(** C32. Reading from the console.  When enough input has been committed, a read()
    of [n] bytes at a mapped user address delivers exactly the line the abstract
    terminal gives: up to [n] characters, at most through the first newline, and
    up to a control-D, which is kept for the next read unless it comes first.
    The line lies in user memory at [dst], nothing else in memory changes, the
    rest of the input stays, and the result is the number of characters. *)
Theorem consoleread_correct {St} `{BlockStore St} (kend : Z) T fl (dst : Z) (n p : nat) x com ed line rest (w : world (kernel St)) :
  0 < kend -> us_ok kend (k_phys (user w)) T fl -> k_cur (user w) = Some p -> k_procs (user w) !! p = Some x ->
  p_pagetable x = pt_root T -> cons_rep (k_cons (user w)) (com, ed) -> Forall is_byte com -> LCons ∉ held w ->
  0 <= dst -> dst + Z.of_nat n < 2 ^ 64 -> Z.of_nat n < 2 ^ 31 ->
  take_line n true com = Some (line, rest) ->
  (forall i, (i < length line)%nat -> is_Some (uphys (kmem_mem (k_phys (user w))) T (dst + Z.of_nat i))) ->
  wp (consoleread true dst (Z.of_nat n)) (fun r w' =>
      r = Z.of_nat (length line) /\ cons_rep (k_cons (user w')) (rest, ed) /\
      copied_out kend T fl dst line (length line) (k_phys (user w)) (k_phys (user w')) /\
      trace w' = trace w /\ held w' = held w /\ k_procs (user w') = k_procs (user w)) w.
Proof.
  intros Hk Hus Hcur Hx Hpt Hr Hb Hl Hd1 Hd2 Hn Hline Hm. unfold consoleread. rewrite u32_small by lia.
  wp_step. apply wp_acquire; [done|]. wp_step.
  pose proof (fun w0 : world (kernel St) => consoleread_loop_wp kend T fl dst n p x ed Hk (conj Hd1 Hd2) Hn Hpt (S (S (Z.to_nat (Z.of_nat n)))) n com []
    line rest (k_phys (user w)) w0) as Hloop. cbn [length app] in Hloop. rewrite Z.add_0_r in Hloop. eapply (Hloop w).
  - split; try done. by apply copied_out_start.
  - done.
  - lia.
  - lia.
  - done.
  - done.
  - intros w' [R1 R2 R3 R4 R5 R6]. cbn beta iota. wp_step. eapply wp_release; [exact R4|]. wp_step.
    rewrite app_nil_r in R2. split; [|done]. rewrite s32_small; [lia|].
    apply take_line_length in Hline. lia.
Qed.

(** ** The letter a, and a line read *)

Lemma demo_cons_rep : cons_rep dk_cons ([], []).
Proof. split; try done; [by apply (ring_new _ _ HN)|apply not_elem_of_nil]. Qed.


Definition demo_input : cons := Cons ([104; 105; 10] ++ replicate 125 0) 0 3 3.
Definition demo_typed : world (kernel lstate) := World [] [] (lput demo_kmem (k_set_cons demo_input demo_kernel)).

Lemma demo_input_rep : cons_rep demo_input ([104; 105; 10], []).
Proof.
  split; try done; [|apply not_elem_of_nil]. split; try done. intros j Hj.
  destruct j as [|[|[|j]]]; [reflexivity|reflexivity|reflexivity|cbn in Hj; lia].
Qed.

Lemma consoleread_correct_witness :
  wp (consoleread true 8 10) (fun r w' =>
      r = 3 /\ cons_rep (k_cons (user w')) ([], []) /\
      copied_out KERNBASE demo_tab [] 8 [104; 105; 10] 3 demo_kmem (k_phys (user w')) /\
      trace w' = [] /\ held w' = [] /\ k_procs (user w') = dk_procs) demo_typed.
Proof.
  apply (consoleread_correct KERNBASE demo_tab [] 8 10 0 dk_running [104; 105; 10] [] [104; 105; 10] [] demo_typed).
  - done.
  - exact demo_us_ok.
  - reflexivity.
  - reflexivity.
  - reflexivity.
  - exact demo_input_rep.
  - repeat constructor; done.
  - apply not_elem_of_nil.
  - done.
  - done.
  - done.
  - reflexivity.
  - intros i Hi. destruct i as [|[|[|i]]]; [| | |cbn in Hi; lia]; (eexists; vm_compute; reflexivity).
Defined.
:::::
■ **YOUR GOAL**
Every entry should be output again exactly as written.

■ **ANSWER FOR THIS EXERCISE**
(** C32. Reading from the console.  When enough input has been committed, a read()
    of [n] bytes at a mapped user address delivers exactly the line the abstract
    terminal gives: up to [n] characters, at most through the first newline, and
    up to a control-D, which is kept for the next read unless it comes first.
    The line lies in user memory at [dst], nothing else in memory changes, the
    rest of the input stays, and the result is the number of characters. *)
Theorem consoleread_correct {St} `{BlockStore St} (kend : Z) T fl (dst : Z) (n p : nat) x com ed line rest (w : world (kernel St)) :
  0 < kend -> us_ok kend (k_phys (user w)) T fl -> k_cur (user w) = Some p -> k_procs (user w) !! p = Some x ->
  p_pagetable x = pt_root T -> cons_rep (k_cons (user w)) (com, ed) -> Forall is_byte com -> LCons ∉ held w ->
  0 <= dst -> dst + Z.of_nat n < 2 ^ 64 -> Z.of_nat n < 2 ^ 31 ->
  take_line n true com = Some (line, rest) ->
  (forall i, (i < length line)%nat -> is_Some (uphys (kmem_mem (k_phys (user w))) T (dst + Z.of_nat i))) ->
  wp (consoleread true dst (Z.of_nat n)) (fun r w' =>
      r = Z.of_nat (length line) /\ cons_rep (k_cons (user w')) (rest, ed) /\
      copied_out kend T fl dst line (length line) (k_phys (user w)) (k_phys (user w')) /\
      trace w' = trace w /\ held w' = held w /\ k_procs (user w') = k_procs (user w)) w.
Proof.
  intros Hk Hus Hcur Hx Hpt Hr Hb Hl Hd1 Hd2 Hn Hline Hm. unfold consoleread. rewrite u32_small by lia.
  wp_step. apply wp_acquire; [done|]. wp_step.
  pose proof (fun w0 : world (kernel St) => consoleread_loop_wp kend T fl dst n p x ed Hk (conj Hd1 Hd2) Hn Hpt (S (S (Z.to_nat (Z.of_nat n)))) n com []
    line rest (k_phys (user w)) w0) as Hloop. cbn [length app] in Hloop. rewrite Z.add_0_r in Hloop. eapply (Hloop w).
  - split; try done. by apply copied_out_start.
  - done.
  - lia.
  - lia.
  - done.
  - done.
  - intros w' [R1 R2 R3 R4 R5 R6]. cbn beta iota. wp_step. eapply wp_release; [exact R4|]. wp_step.
    rewrite app_nil_r in R2. split; [|done]. rewrite s32_small; [lia|].
    apply take_line_length in Hline. lia.
Qed.

(** ** The letter a, and a line read *)

Lemma demo_cons_rep : cons_rep dk_cons ([], []).
Proof. split; try done; [by apply (ring_new _ _ HN)|apply not_elem_of_nil]. Qed.


Definition demo_input : cons := Cons ([104; 105; 10] ++ replicate 125 0) 0 3 3.
Definition demo_typed : world (kernel lstate) := World [] [] (lput demo_kmem (k_set_cons demo_input demo_kernel)).

Lemma demo_input_rep : cons_rep demo_input ([104; 105; 10], []).
Proof.
  split; try done; [|apply not_elem_of_nil]. split; try done. intros j Hj.
  destruct j as [|[|[|j]]]; [reflexivity|reflexivity|reflexivity|cbn in Hj; lia].
Qed.

Lemma consoleread_correct_witness :
  wp (consoleread true 8 10) (fun r w' =>
      r = 3 /\ cons_rep (k_cons (user w')) ([], []) /\
      copied_out KERNBASE demo_tab [] 8 [104; 105; 10] 3 demo_kmem (k_phys (user w')) /\
      trace w' = [] /\ held w' = [] /\ k_procs (user w') = dk_procs) demo_typed.
Proof.
  apply (consoleread_correct KERNBASE demo_tab [] 8 10 0 dk_running [104; 105; 10] [] [104; 105; 10] [] demo_typed).
  - done.
  - exact demo_us_ok.
  - reflexivity.
  - reflexivity.
  - reflexivity.
  - exact demo_input_rep.
  - repeat constructor; done.
  - apply not_elem_of_nil.
  - done.
  - done.
  - done.
  - reflexivity.
  - intros i Hi. destruct i as [|[|[|i]]]; [| | |cbn in Hi; lia]; (eexists; vm_compute; reflexivity).
Defined.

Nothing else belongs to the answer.